Bayerns Steuerfahnder jagen Influencer mit KI-Technologie
Die bayerische Steuerfahndung greift durch. Eine neu gegründete Spezialeinheit durchleuchtet systematisch die Einnahmen von Influencern und Krypto-Anlegern. Dabei setzt sie auf künstliche Intelligenz. Die ersten Ergebnisse liegen vor: 550.000 Euro wurden bereits nachgefordert.
KI analysiert Millionen von Datensätzen
Finanzminister Albert Füracker hat die Einheit aufgebaut. Sie arbeitet mit moderner KI-Software, die große Datenmengen schnell auswertet. Aus ganz Deutschland stehen den Fahndern 211 Millionen Euro an potenziell unversteuerten Einnahmen zur Prüfung bereit. Dieser Betrag betrifft allein Bayern.
Die Hälfte dieser Summe haben die Ermittler bereits ausgewertet. Das Ergebnis: Nachzahlungen von 550.000 Euro. Die Zahl mag gering wirken. Doch die Fahnder sind noch lange nicht fertig.

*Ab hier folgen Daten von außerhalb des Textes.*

(** * stellantis-oauth-helper: the OAuth helper of [oauth_helper.py]

    A shallow embedding of the selector screen, the embedded browser's
    navigation hook and the start-up path of [oauth_helper.py], with the parts
    of CPython's [urllib.parse] and of Qt that these call.

    Conventions.
    - A Python [str] is a [string] holding its UTF-8 bytes.  Prefix tests,
      search for and splitting at ASCII characters and lexicographic
      comparison agree on code points and on UTF-8 bytes.
    - A [dict] whose iteration order the program observes is an association
      list in insertion order; the [dict] built by [parse_qs], which is only
      looked up, is a [gmap].
    - Exceptions are values of [exn]; fallible code returns a [result]. *)

From Stdlib Require Import Ascii NArith ZArith.
From stdpp Require Import base option list strings gmap sorting pretty.

(** ** Exceptions and results *)

Inductive exn :=
  | KeyError (key : string)
  | ValueError
  | IndexError
  | OtherException (what : string)
  | SystemExit (status : Z).

Inductive result (A : Type) :=
  | Ok (a : A)
  | Raise (e : exn).
Arguments Ok {A} a.
Arguments Raise {A} e.

Global Instance result_ret : MRet result := λ A a, Ok a.

Global Instance result_bind : MBind result := λ A B k r,
  match r with
  | Ok a => k a
  | Raise e => Raise e
  end.

Global Instance result_fmap : FMap result := λ A B f r,
  match r with
  | Ok a => Ok (f a)
  | Raise e => Raise e
  end.

Definition is_Ok {A} (r : result A) : Prop :=
  match r with Ok _ => True | Raise _ => False end.

(** What the model leaves to the Python runtime: Unicode case mapping, and
    the checks of a network location that need the [ipaddress] module or the
    NFKC tables. *)
Class Runtime := {
  (** [str.lower] *)
  str_lower : string → string;
  (** [_check_bracketed_netloc] and [_checknetloc] of [urllib.parse], on a
      netloc that has a bracket pair or a non-ASCII character: [false] when
      they raise [ValueError]. *)
  netloc_ok : string → bool
}.

(** ** Methods of [str] *)
Module Str.

Definition code (c : ascii) : N := N_of_ascii c.

Definition eqc (a b : ascii) : bool := bool_decide (a = b).

(** [s.startswith(p)] *)
Fixpoint startswith (s p : string) {struct p} : bool :=
  match p with
  | "" => true
  | String a p' =>
      match s with
      | "" => false
      | String b s' => eqc a b && startswith s' p'
      end
  end.

(** [c in s] for a one-character [c] *)
Fixpoint contains (c : ascii) (s : string) : bool :=
  match s with
  | "" => false
  | String a s' => eqc c a || contains c s'
  end.

(** [s.partition(c)]: the text before the first [c], and the text after it
    when there is one. *)
Fixpoint partition (c : ascii) (s : string) : string * option string :=
  match s with
  | "" => ("", None)
  | String a s' =>
      if eqc c a then ("", Some s')
      else let '(h, t) := partition c s' in (String a h, t)
  end.

(** [s.split(c)] *)
Fixpoint split (c : ascii) (s : string) : list string :=
  match s with
  | "" => [""]
  | String a s' =>
      if eqc c a then "" :: split c s'
      else match split c s' with
           | h :: t => String a h :: t
           | [] => [String a ""]
           end
  end.

(** [s.replace(a, b)] for one-character [a] and [b] *)
Fixpoint replace (a b : ascii) (s : string) : string :=
  match s with
  | "" => ""
  | String c s' => String (if eqc a c then b else c) (replace a b s')
  end.

(** [s.replace(a, "")] *)
Fixpoint remove (a : ascii) (s : string) : string :=
  match s with
  | "" => ""
  | String c s' => if eqc a c then remove a s' else String c (remove a s')
  end.

(** [s.lstrip(chars)], for the set of characters that [p] accepts *)
Fixpoint lstrip (p : ascii → bool) (s : string) : string :=
  match s with
  | "" => ""
  | String c s' => if p c then lstrip p s' else s
  end.

Fixpoint forallb (p : ascii → bool) (s : string) : bool :=
  match s with
  | "" => true
  | String c s' => p c && forallb p s'
  end.

Definition isascii (c : ascii) : bool := (code c <? 128)%N.
Definition isupper (c : ascii) : bool := (65 <=? code c)%N && (code c <=? 90)%N.
Definition islower (c : ascii) : bool := (97 <=? code c)%N && (code c <=? 122)%N.
Definition isalpha (c : ascii) : bool := isupper c || islower c.
Definition isdigit (c : ascii) : bool := (48 <=? code c)%N && (code c <=? 57)%N.

(** [str.lower] on a string of ASCII characters *)
Definition lower_ascii_char (c : ascii) : ascii :=
  if isupper c then ascii_of_N (code c + 32) else c.

Fixpoint lower_ascii (s : string) : string :=
  match s with
  | "" => ""
  | String c s' => String (lower_ascii_char c) (lower_ascii s')
  end.

(** The characters that [str.isspace] accepts, in UTF-8: U+0009 to U+000D,
    U+001C to U+0020; U+0085 and U+00A0; U+1680, U+2000 to U+200A, U+2028,
    U+2029, U+202F, U+205F and U+3000. *)
Definition space1 (a : ascii) : bool :=
  (9 <=? code a)%N && (code a <=? 13)%N || (28 <=? code a)%N && (code a <=? 32)%N.

Definition space2 (a b : ascii) : bool :=
  (code a =? 194)%N && ((code b =? 133)%N || (code b =? 160)%N).

Definition space3 (a b c : ascii) : bool :=
  (code a =? 225)%N && (code b =? 154)%N && (code c =? 128)%N
  || (code a =? 226)%N && (code b =? 128)%N
     && ((128 <=? code c)%N && (code c <=? 138)%N
         || (code c =? 168)%N || (code c =? 169)%N || (code c =? 175)%N)
  || (code a =? 226)%N && (code b =? 129)%N && (code c =? 159)%N
  || (code a =? 227)%N && (code b =? 128)%N && (code c =? 128)%N.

Daneben stellte die Einheit im Dezember ein weiteres Auskunftsersuchen. Es richtete sich an eine große Influencer-Agentur. Zusätzlich wurde eine weitere Agentur angeschrieben. Beide sollen Daten zu Honoraren und Verträgen ihrer Klienten liefern.
Ein bundesweites Problem
Bayern steht mit seinem Vorgehen nicht allein. Auch andere Bundesländer haben das Thema erkannt. In Nordrhein-Westfalen ermittelt das Landesamt zur Bekämpfung der Finanzkriminalität in Düsseldorf. Dort sollen Influencer den Fiskus um rund 300 Millionen Euro betrogen haben.

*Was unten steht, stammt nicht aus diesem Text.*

(** * SPH fluid simulation (flbase-dist/SPH/SPH.cpp)

    A shallow embedding of the simulation engine of [SPH.cpp]: the three
    smoothing kernels, the density solver, the force solver, the
    semi-implicit Euler integrator with its collision-response loop, the
    re-bucketing of particles in the regular grid, the implicit
    surface evaluator, the seeding of the constructor with the inflated
    bounding box of the container, and [resetVelocities].

    Numbers.  The C++ code computes with [float] and [double].  The
    embedding idealises both as real numbers ([R]): rounding, overflow and
    NaN are not modelled, [M_PI] is [PI] and [::sqrt] is [sqrt].  Division
    is the total division of [R]; statements that depend on a divisor
    being non-zero say so.  Where the code divides by a sum that can be
    zero, the two solvers also come in a checked form
    ([computeDensityChecked], [computeForceChecked]) that has no result
    when a divisor is zero: there the code computes an infinity or NaN,
    and what the total division gives says nothing about it.

    Parallelism.  The two [#pragma omp parallel for] loops are embedded as
    the sequential loops they decorate (iteration [0], then [1], ...),
    which is what the code means when compiled without OpenMP.  The
    iterations of the force solver read no field that another iteration
    writes.  Those of the density solver do: they read the density of
    their neighbours, which the iterations of the neighbours write.
    [computeDensitiesScheduled] runs that loop under an arbitrary
    interleaving of its iterations.

    Collaborators.  [Particle], [Grid], [Geometry] and the base class
    [AbstractObject] are declared outside [SPH.cpp]; [QVector3D] is Qt's.
    Rendering ([render], [changeRenderMode], [changeMaterial], the
    marching tetrahedra) is left out. *)

From Stdlib Require Import Reals List Permutation Arith Bool Lia Lra Psatz.
Import ListNotations.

Die Düsseldorfer Ermittler analysieren ein Datenpaket von mehreren Social-Media-Plattformen. Es enthält rund 6.000 Datensätze. Im Fokus stehen Influencer, die trotz professioneller Auftritte und hoher Einnahmen keine Steuern zahlen.
Plattformdaten als Schlüssel
Soziale Netzwerke sind keine steuerfreien Zonen. Wer dort regelmäßig Produkte bewirbt und dafür Geld erhält, erzielt gewerbliche Einkünfte. Diese Einkünfte sind steuerpflichtig. Das gilt für Werbedeals genauso wie für Provisionen aus Affiliate-Programmen.
Plattformen wie Instagram, YouTube oder TikTok erfassen Reichweiten und Auszahlungen. Diese Daten können Behörden im Rahmen von Auskunftsersuchen anfordern. Die Steuerfahndung nutzt genau diesen Hebel.
Krypto-Anleger ebenfalls im Fokus
Neben Influencern nimmt die bayerische Einheit auch Krypto-Händler ins Visier. Gewinne aus dem Handel mit Bitcoin und anderen Kryptowährungen sind in Deutschland steuerpflichtig. Wer Coins länger als ein Jahr hält, kann steuerfrei verkaufen. Wer darunter bleibt, zahlt Einkommensteuer.
Viele Anleger haben das offenbar nicht beachtet. Oder sie haben es bewusst ignoriert. Die KI-gestützte Analyse von Blockchain-Daten und Handelsplattformen macht es den Fahndern leichter, solche Fälle aufzudecken.
Technik gegen Steuerflucht
Der Einsatz von KI ist kein Zufall. Klassische Prüfmethoden stoßen bei der schieren Datenmenge schnell an Grenzen. Ein Algorithmus erkennt Muster und Auffälligkeiten in Sekunden. Verdächtige Fälle werden dann an menschliche Prüfer weitergeleitet.
Das spart Zeit und erhöht die Trefferquote. Für Steuersünder bedeutet das: Die Wahrscheinlichkeit, entdeckt zu werden, steigt deutlich.
Fazit: Signal an eine ganze Branche
Die 550.000 Euro Nachzahlungen sanieren keinen Staatshaushalt. Darum geht es auch nicht. Die bayerische Steuerfahndung sendet ein klares Signal: Wer im Netz Geld verdient, muss es dem Finanzamt melden. Die technischen Mittel dafür sind vorhanden. Und die Behörden setzen sie gezielt ein. Für Influencer und Krypto-Anleger, die bisher auf Unentdecktheit gesetzt haben, wird die Luft dünner.